Tassie Van Demons 2015 AHL Squad
| No. | Position | Name | Age* | Club | 2015 Games | 2015 Goals |
|---|---|---|---|---|---|---|
| 2 | Midfielder | Amelia Spence (C)^ | 22 | YMCC (WA) | 6 | 1 |
| 3 | Forward | Eleanor Brennan | 21 | North West Graduates | 6 | 1 |
| 4 | Defender | Nicole Geeves | 31 | DiamondBacks | 6 | 0 |
| 5 | Forward | Madeleine Newlyn (England) | 20 | Loughborough (England) | 6 | 1 |
| 7 | Forward | Madeleine Hinton | 18 | University | 6 | 1 |
| 8 | Goalkeeper | Holly Bonde | 30 | Derwent | 3 | 0 |
| 9 | Defender | Jessica Tremayne | 29 | Derwent | 6 | 0 |
| 10 | Midfielder | Blair Patten | 24 | Curtin Trinity (WA) | 6 | 0 |
| 11 | Defender | Andrea Gillard | 18 | Lithgow (NSW) | 6 | 0 |
| 12 | Forward | Ashleigh Arthur | 20 | North West Graduates | 6 | 0 |
| 13 | Midfielder | Nicola Hammond | 19 | Greensborough (VIC) | 6 | 0 |
| 17 | Forward | Lily Kirkland | 19 | DiamondBacks | 6 | 0 |
| 18 | Midfielder | Sarah McCambridge | 27 | OHA | 6 | 1 |
| 19 | Defender | Eliza Westland | 18 | Derwent | 6 | 0 |
| 21 | Midfielder | Madeleine Murphy | 18 | OHA | 6 | 0 |
| 22 | Forward | Hannah Calvert (C)^ | 25 | Canterbury | 6 | 0 |
| 23 | Midfielder | Emily Donovan | 26 | DiamondBacks | 6 | 0 |
| 31 | Goalkeeper | Ruby-Rose Haywood | 18 | DiamondBacks | 3 | 0 |

- as of start of tournament.

^Co-Captains.

=== Pool matches ===

==== Van Demons vs Diamonds, Friday 25 September 2015 ====
Tasmania lost their opening pool match against Western Australia 2–0. Kim Lammers scored a field goal in the 45th minute and Kathryn Slattery scored from a penalty corner in the 52nd minute for the Diamonds.
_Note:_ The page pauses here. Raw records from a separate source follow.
(** ** Printing a word of disjoint codes. *)

(** The codes of a name table, without the entry for zero. *)
Definition table_codes (tbl : list (string * Z)) : list Z :=
  List.filter (fun v => negb (v =? 0)) (map snd tbl).

Lemma land_ldiff_disjoint x v u : Z.land v u = 0 -> Z.land (Z.ldiff x v) u = Z.land x u.
Proof.
  intros H. apply Z.bits_inj'. intros n Hn. rewrite !Z.land_spec, Z.ldiff_spec.
  assert (Hb : Z.testbit v n && Z.testbit u n = false) by (by rewrite <- Z.land_spec, H, Z.bits_0).
  destruct (Z.testbit x n), (Z.testbit v n), (Z.testbit u n); done.
Qed.

(** The printed names are those of the codes the word contains. *)
Lemma resolve_loop_names tbl w : forall val,
  w <> 0 -> disjoint_codes (table_codes tbl) = true ->
  (forall v, In v (table_codes tbl) -> Z.land val v = Z.land w v) ->
  resolve_loop tbl w val
  = map fst (List.filter (fun e => negb (snd e =? 0) && (Z.land w (snd e) =? snd e)) tbl).
Proof.
  induction tbl as [|[n v] tbl IH]; intros val Hw Hd Hv; [done|].
  cbn [resolve_loop List.filter snd]. unfold table_codes in *. cbn [map List.filter snd] in *.
  assert (w =? 0 = false) as -> by (by apply Z.eqb_neq). rewrite andb_false_r, orb_false_l.
  destruct (v =? 0) eqn:Ev; cbn [negb andb] in *.
  { bool_to_prop. subst v. assert (0 =? w = false) as -> by (apply Z.eqb_neq; congruence).
    apply IH; auto. }
  apply disjoint_codes_cons in Hd as (Hv0 & Hq & Hd).
  assert (Hrest : forall x, (forall u, In u (List.filter (fun y => negb (y =? 0)) (map snd tbl)) ->
            Z.land x u = Z.land w u) -> forall u, In u
            (List.filter (fun y => negb (y =? 0)) (map snd tbl)) ->
            Z.land (Z.ldiff x v) u = Z.land w u).
  { intros x Hx u Hu. rewrite land_ldiff_disjoint by auto. auto. }
  destruct (v =? w) eqn:Evw.
  - apply Z.eqb_eq in Evw. subst v. rewrite Z.land_diag, Z.eqb_refl. cbn [map fst].
    f_equal. symmetry. rewrite (filter_ext_in _ (fun _ => false)); [by rewrite List.filter_false|]. intros e He. simpl.
    destruct (snd e =? 0) eqn:E0; [done|]. simpl.
    rewrite (Hq (snd e)); [|apply List.filter_In; split; [by apply in_map|by rewrite E0]].
    apply Z.eqb_neq in E0. apply Z.eqb_neq. congruence.
  - rewrite (Hv v) by (by left).
    destruct (Z.land w v =? v) eqn:El; cbn [andb].
    + assert (val =? 0 = false) as ->.
      { apply Z.eqb_neq. intros ->. apply Z.eqb_eq in El.
        rewrite <- (Hv v), Z.land_0_l in El by (by left). congruence. }
      cbn [negb andb map fst]. f_equal. apply IH; [done|done|]. apply Hrest. intros u Hu. apply Hv. by right.
    + apply IH; [done|done|]. intros u Hu. apply Hv. by right.
Qed.

(** ** The flag words that are plain sequences of tests. *)

Definition flag_words : list (string * (Z -> Z) * list (Z * Z)) :=
  [ ("clone_flags", clone_flags_to_scap, clone_flags_rows);
    ("prot_flags", prot_flags_to_scap, prot_flags_rows);
    ("mmap_flags", mmap_flags_to_scap, mmap_flags_rows);
    ("poll_flags", poll_events_to_scap, poll_events_rows);
    ("access_flags", access_flags_to_scap, access_flags_rows);
    ("semop_flags", semop_flags_to_scap, semop_flags_rows);
    ("flock_flags", flock_flags_to_scap, flock_flags_rows);
    ("semget_flags", semget_flags_to_scap, semget_flags_rows);
    ("unlinkat_flags", unlinkat_flags_to_scap, unlinkat_flags_rows);
    ("linkat_flags", linkat_flags_to_scap, linkat_flags_rows);
    ("chmod_mode", chmod_mode_to_scap, chmod_mode_rows) ].

Definition rows_below (w : Z) (rows : list (Z * Z)) : bool :=
  forallb (fun r => (0 <=? fst r) && (fst r <? 2 ^ w)) rows.

Lemma rows_below_in w rows f p :
  rows_below w rows = true -> In (f, p) rows -> 0 <= f < 2 ^ w.
Proof.
  unfold rows_below. rewrite forallb_forall. intros H Hin. specialize (H _ Hin).
  simpl in H. bool_to_prop. lia.
Qed.

Lemma has_flag_zero f : has_flag 0 f = false.
Proof. done. Qed.

Lemma or_flags_zero rows : or_flags 0 rows 0 = 0.
Proof. induction rows as [|[f p] rows IH]; [done|]. rewrite or_flags_cons, IH. done. Qed.

Lemma or_flags_u32 x rows : rows_below 32 rows = true -> or_flags (u32 x) rows 0 = or_flags x rows 0.
Proof. intros H. apply or_flags_ext. intros f p Hin. apply has_flag_mod; [lia|]. eauto using rows_below_in. Qed.
Lemma or_flags_s32 x rows : rows_below 32 rows = true -> or_flags (s32 x) rows 0 = or_flags x rows 0.
Proof. intros H. apply or_flags_ext. intros f p Hin. apply has_flag_s32. eauto using rows_below_in. Qed.
Lemma or_flags_s16 x rows : rows_below 16 rows = true -> or_flags (s16 x) rows 0 = or_flags x rows 0.
Proof. intros H. apply or_flags_ext. intros f p Hin. apply has_flag_s16. eauto using rows_below_in. Qed.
==== Van Demons vs Arrows, Saturday 26 September 2015 ====
New South Wales delivered Tasmania a heavy 7–0 defeat in their second pool match. Greta Hayes scored from a penalty corner in the 4th minute and Emily Smith scored a field goal in the 6th minute to give NSW a 2–0 lead at half-time. Mariah Williams scored from a penalty corner in the 36th minute to give NSW a 3–0 lead at three-quarter time, before the Arrows took the game away with four goals in the final seven minutes. Cara Simpson scored a field goal in the 53rd minute, Emily Smith scored another field goal in the 54th minute, Grace Stewart scored a field goal in the 56th minute, and Lily Brazel completed the scoring with a field goal in the 60th minute.
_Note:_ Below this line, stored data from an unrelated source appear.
#[export] Instance pushes_ok n f : FillerPushes n f -> FillerOK f | 100.
Proof.
  intros Hn s ps s' r F H. destruct (Hn _ _ _ _ F H) as (Hw & Hse & Hr).
  split; [done|]. split; [done|]. intros H0. destruct (Hr H0) as (qs & F' & _). eauto.
Qed.
End contract.

(** ** The fillers satisfy the contract. *)

Lemma autofill_valid t e :
  0 <= t < PPM_EVENT_MAX -> g_ppm_events t = Some e -> filler_id e = F_sys_autofill ->
  n_autofill_args e = ei_nparams (g_event_info t) /\
  n_autofill_args e <= Z.of_nat (length (autofill_args e)) /\
  Forall (fun a => 0 <= af_id a \/ af_id a = AF_ID_RETVAL \/ af_id a = AF_ID_USEDEFAULT)
    (autofill_args e).
Proof.
  intros Ht He Hf. pose proof (forall_event_types _ autofill_ok_all t Ht) as H.
  unfold autofill_ok in H. rewrite He, Hf in H. bool_to_prop. split; [done|]. split; [done|].
  apply List.Forall_forall. intros a Ha.
  match goal with Hb : forallb _ _ = true |- _ => rewrite forallb_forall in Hb;
    specialize (Hb a Ha) end. lia.
Qed.

Section fillers.
Context (k : kenv) (user : mem) `{!KernelOK k user}.

Lemma autofill_loop_ok pt l : FillerOK (autofill_loop k pt l).
Proof.
  induction l as [|a l IH]; simpl; [exact _|]. repeat case_if; exact _.
Qed.

Lemma autofill_loop_pushes pt l :
  Forall (fun a => 0 <= af_id a \/ af_id a = AF_ID_RETVAL \/ af_id a = AF_ID_USEDEFAULT) l ->
  FillerPushes (length l) (autofill_loop k pt l).
Proof.
  induction 1 as [|a l Ha Hl IH]; simpl; [exact _|]. repeat case_if; try exact _. lia.
Qed.

#[export] Instance f_sys_autofill_ok : FillerOK (f_sys_autofill k).
Proof.
  apply with_state_ok. intros s. case_if; [apply autofill_loop_ok|exact _].
Qed.

#[export] Instance f_sys_generic_ok : FillerOK (f_sys_generic k).
Proof.
  apply with_state_ok. intros s. cbv zeta. case_if.
  - intros s0 ps s' r F H. eapply fail_post; [|exact H]. done.
  - case_if; [|exact _]. apply (push_ok k user). apply with_state_ok. intros s1. cbv zeta.
    case_if; exact _.
Qed.

#[export] Instance f_sys_empty_pushes : FillerPushes 0 f_sys_empty.
Proof. exact _. Qed.
#[export] Instance f_sys_single_pushes : FillerPushes 1 (f_sys_single k).
Proof. unfold f_sys_single. exact _. Qed.
#[export] Instance f_sys_single_x_pushes : FillerPushes 1 (f_sys_single_x k).
Proof. unfold f_sys_single_x. exact _. Qed.
#[export] Instance f_sys_read_x_pushes : FillerPushes 2 (f_sys_read_x k).
Proof. unfold f_sys_read_x. exact _. Qed.
#[export] Instance f_sys_write_x_pushes : FillerPushes 2 (f_sys_write_x k).
Proof. unfold f_sys_write_x. exact _. Qed.
End fillers.

Lemma each_filler_ok fillers : (forall id, FillerOK (fillers id)) -> FillersOK fillers.
Proof. intros H t e s ps s' r _ _ F E. exact (H _ _ _ _ _ F E). Qed.

(** ** The automatic filler is complete. *)

Definition autofill_id_ok (a : ppm_autofill_arg) : Prop :=
  0 <= af_id a \/ af_id a = AF_ID_RETVAL \/ af_id a = AF_ID_USEDEFAULT.

(** The parameters an automatic filler writes carry no dynamic index, except
    index 0. *)
Definition autofill_dyn_ok (t : Z) : bool :=
  match g_ppm_events t with
  | Some e =>
      match filler_id e with
      | F_sys_autofill =>
          forallb (fun i => match pi_type (event_param t (Z.of_nat i)) with
                            | PT_DYN => 0 <? pi_ninfo (event_param t (Z.of_nat i))
                            | _ => true end)
            (seq 0 (Z.to_nat (ei_nparams (g_event_info t))))
      | _ => true
      end
  | None => true
  end.

Lemma autofill_dyn_ok_all : forallb autofill_dyn_ok event_types = true.
Proof. vm_compute. reflexivity. Qed.

Section autofill.
Context (k : kenv) (user : mem) `{!KernelOK k user}.
Context (t : Z) (e : ppm_event_entry) (Ht : 0 <= t < PPM_EVENT_MAX).
Context (He : g_ppm_events t = Some e) (Hauto : filler_id e = F_sys_autofill).

(** The record of this event with some parameters still to come. *)
Definition expecting (s : fstate) (ps : list (list byte)) : Prop :=
  filled s ps /\ event_type (args s) = t /\ nargs (args s) = ei_nparams (g_event_info t).

Lemma push_expecting val val_len fu s s' ps r :
  expecting s ps -> Z.of_nat (length ps) < ei_nparams (g_event_info t) ->
  val_to_ring k s val val_len fu 0 = (s', r) ->
  (r = PPM_SUCCESS /\ exists p, expecting s' (ps ++ [p])) \/
  r = PPM_FAILURE_BUFFER_FULL \/ r = PPM_FAILURE_INVALID_USER_MEMORY.
Proof.
  intros (F & Hty & Hn) Hlt H.
  destruct (val_to_ring_ok k user _ _ _ _ _ _ _ _ F H) as (_ & (Hb & Hs & Hna & Het & _) & _ & Hr).
  pose proof (filled_curarg _ _ F) as Hc.
  destruct Hr as [[-> F']|[->|[->|[_ Hbad]]]]; auto.
  - left. split; [done|]. eexists. split; [exact F'|]. split; congruence.
  - exfalso. destruct Hbad as [Hbad|Hbad]; [lia|].
    pose proof (event_param_encodable t e (curarg (args s)) Ht He ltac:(lia)) as Hp.
    pose proof (param_encodable_alt _ (u8 0) Hp (proj1 (u8_range _))) as Halt.
    rewrite Hty in Hbad. destruct (param_alternative _ _) as [[d ty]|] eqn:Ea; [congruence|].
    pose proof (forall_event_types _ autofill_dyn_ok_all t Ht) as Hd.
    unfold autofill_dyn_ok in Hd. rewrite He, Hauto, forallb_forall in Hd.
    specialize (Hd (Z.to_nat (curarg (args s))) ltac:(apply in_seq; lia)).
    rewrite Z2Nat.id in Hd by lia. unfold param_alternative in Ea.
    destruct (pi_type _) in Ea, Hd; try done. change (u8 0) with 0 in Halt. lia.
Qed.

Lemma autofill_loop_complete pt l : forall s s' ps r,
  Forall autofill_id_ok l -> expecting s ps ->
  Z.of_nat (length ps) + Z.of_nat (length l) = ei_nparams (g_event_info t) ->
  autofill_loop k pt l s = (s', r) ->
  (r = PPM_SUCCESS /\ exists qs, filled s' qs /\ Z.of_nat (length qs) = ei_nparams (g_event_info t))
  \/ r = PPM_FAILURE_BUFFER_FULL \/ r = PPM_FAILURE_INVALID_USER_MEMORY.
Proof.
  induction l as [|a l IH]; intros s s' ps r HF Hex Hlen H.
  { cbn [autofill_loop] in H. injection H as <- <-. left. split; [reflexivity|].
    exists ps. split; [apply Hex|]. simpl in Hlen. lia. }
  apply Forall_cons_1 in HF as [Ha HF]. simpl length in Hlen.
  assert (Hpush : forall v vl fu, push k v vl fu 0 (autofill_loop k pt l) s = (s', r) ->
    (r = PPM_SUCCESS /\ exists qs, filled s' qs /\ Z.of_nat (length qs) = ei_nparams (g_event_info t))
    \/ r = PPM_FAILURE_BUFFER_FULL \/ r = PPM_FAILURE_INVALID_USER_MEMORY).
  { intros v vl fu Hp. unfold push in Hp. destruct (val_to_ring _ _ _ _ _ _) as [s1 r1] eqn:E.
    destruct (push_expecting _ _ _ _ _ _ _ Hex ltac:(lia) E) as [[-> (p & Hex1)]|[->| ->]];
      [|simpl in Hp; simplify_eq; auto..].
    simpl in Hp. eapply IH; [done|exact Hex1| |exact Hp].
    rewrite length_app. simpl. lia. }
  cbn [autofill_loop] in H. unfold with_state in H. unfold autofill_id_ok in Ha.
  case_in H; [by eapply Hpush|]. case_in H; [by eapply Hpush|].
  case_in H; [by eapply Hpush|]. lia.
Qed.
End autofill.

(** For every event type served by the automatic filler, started on the
    event's empty argument record, the filler succeeds with exactly the
    parameters the event table declares, or reports a full buffer or unreadable
    user memory; it never records too few parameters and never reports a bug. *)
Theorem autofill_complete (k : kenv) (user : mem) (e : ppm_event_entry) (s s' : fstate) (r : Z) :
  KernelOK k user -> filled s [] ->
  0 <= event_type (args s) < PPM_EVENT_MAX -> g_ppm_events (event_type (args s)) = Some e ->
  filler_id e = F_sys_autofill ->
  nargs (args s) = ei_nparams (g_event_info (event_type (args s))) ->
  f_sys_autofill k s = (s', r) ->
  (r = PPM_SUCCESS /\
   exists ps, filled s' ps /\
     Z.of_nat (length ps) = ei_nparams (g_event_info (event_type (args s)))) \/
  r = PPM_FAILURE_BUFFER_FULL \/ r = PPM_FAILURE_INVALID_USER_MEMORY.
Proof.
  intros HK F Ht He Hauto Hn H.
  destruct (autofill_valid _ e Ht He Hauto) as (Hna & Hlen & HF).
  pose proof (ei_nparams_range (event_type (args s))) as Hnr.
  unfold f_sys_autofill, with_state in H. rewrite He in H.
  eapply (autofill_loop_complete k user _ e Ht He Hauto) in H; [exact H| | |].
  - by apply Forall_take.
  - split; [exact F|]. by split.
  - rewrite length_take. simpl. lia.
Qed.

Lemma autofill_complete_witness :
  let s := sample_state PPME_SYSCALL_READ_E 1000 in
  let r := snd (f_sys_autofill sample_kenv s) in
  (r = PPM_SUCCESS /\ exists ps, filled (fst (f_sys_autofill sample_kenv s)) ps /\
     Z.of_nat (length ps) = 2) \/
  r = PPM_FAILURE_BUFFER_FULL \/ r = PPM_FAILURE_INVALID_USER_MEMORY.
Proof.
  intros s r.
  apply (autofill_complete sample_kenv sample_user
    (mk_entry F_sys_autofill 2 APT_REG [mk_autofill 0 0; mk_autofill 2 0]) s
    (fst (f_sys_autofill sample_kenv s)) r).
  - exact sample_kenv_ok.
  - apply sample_filled; vm_compute; congruence.
  - vm_compute. split; congruence.
  - vm_compute. reflexivity.
  - reflexivity.
  - reflexivity.
  - apply surjective_pairing.
Defined.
==== Van Demons vs Strikers, Monday 28 September 2015 ====
Tasmania faced Canberra in their final pool match, losing 4–1. Anna Flanagan scored a hat-trick of penalty corner goals, in the 1st minute, the 34th minute, and the 37th minute. Sarah McCambridge dragged one back for the Van Demons with a field goal in the 44th minute, but Edwina Bone scored from a penalty corner in the 57th minute to give the Strikers the victory.

=== Classification matches ===

==== Van Demons vs Pearls, Tuesday 29 September 2015 ====
Tasmania played their first classification match against the Northern Territory. The Van Demons won 1–0, with Eleanor Brennan scoring a field goal in the 12th minute.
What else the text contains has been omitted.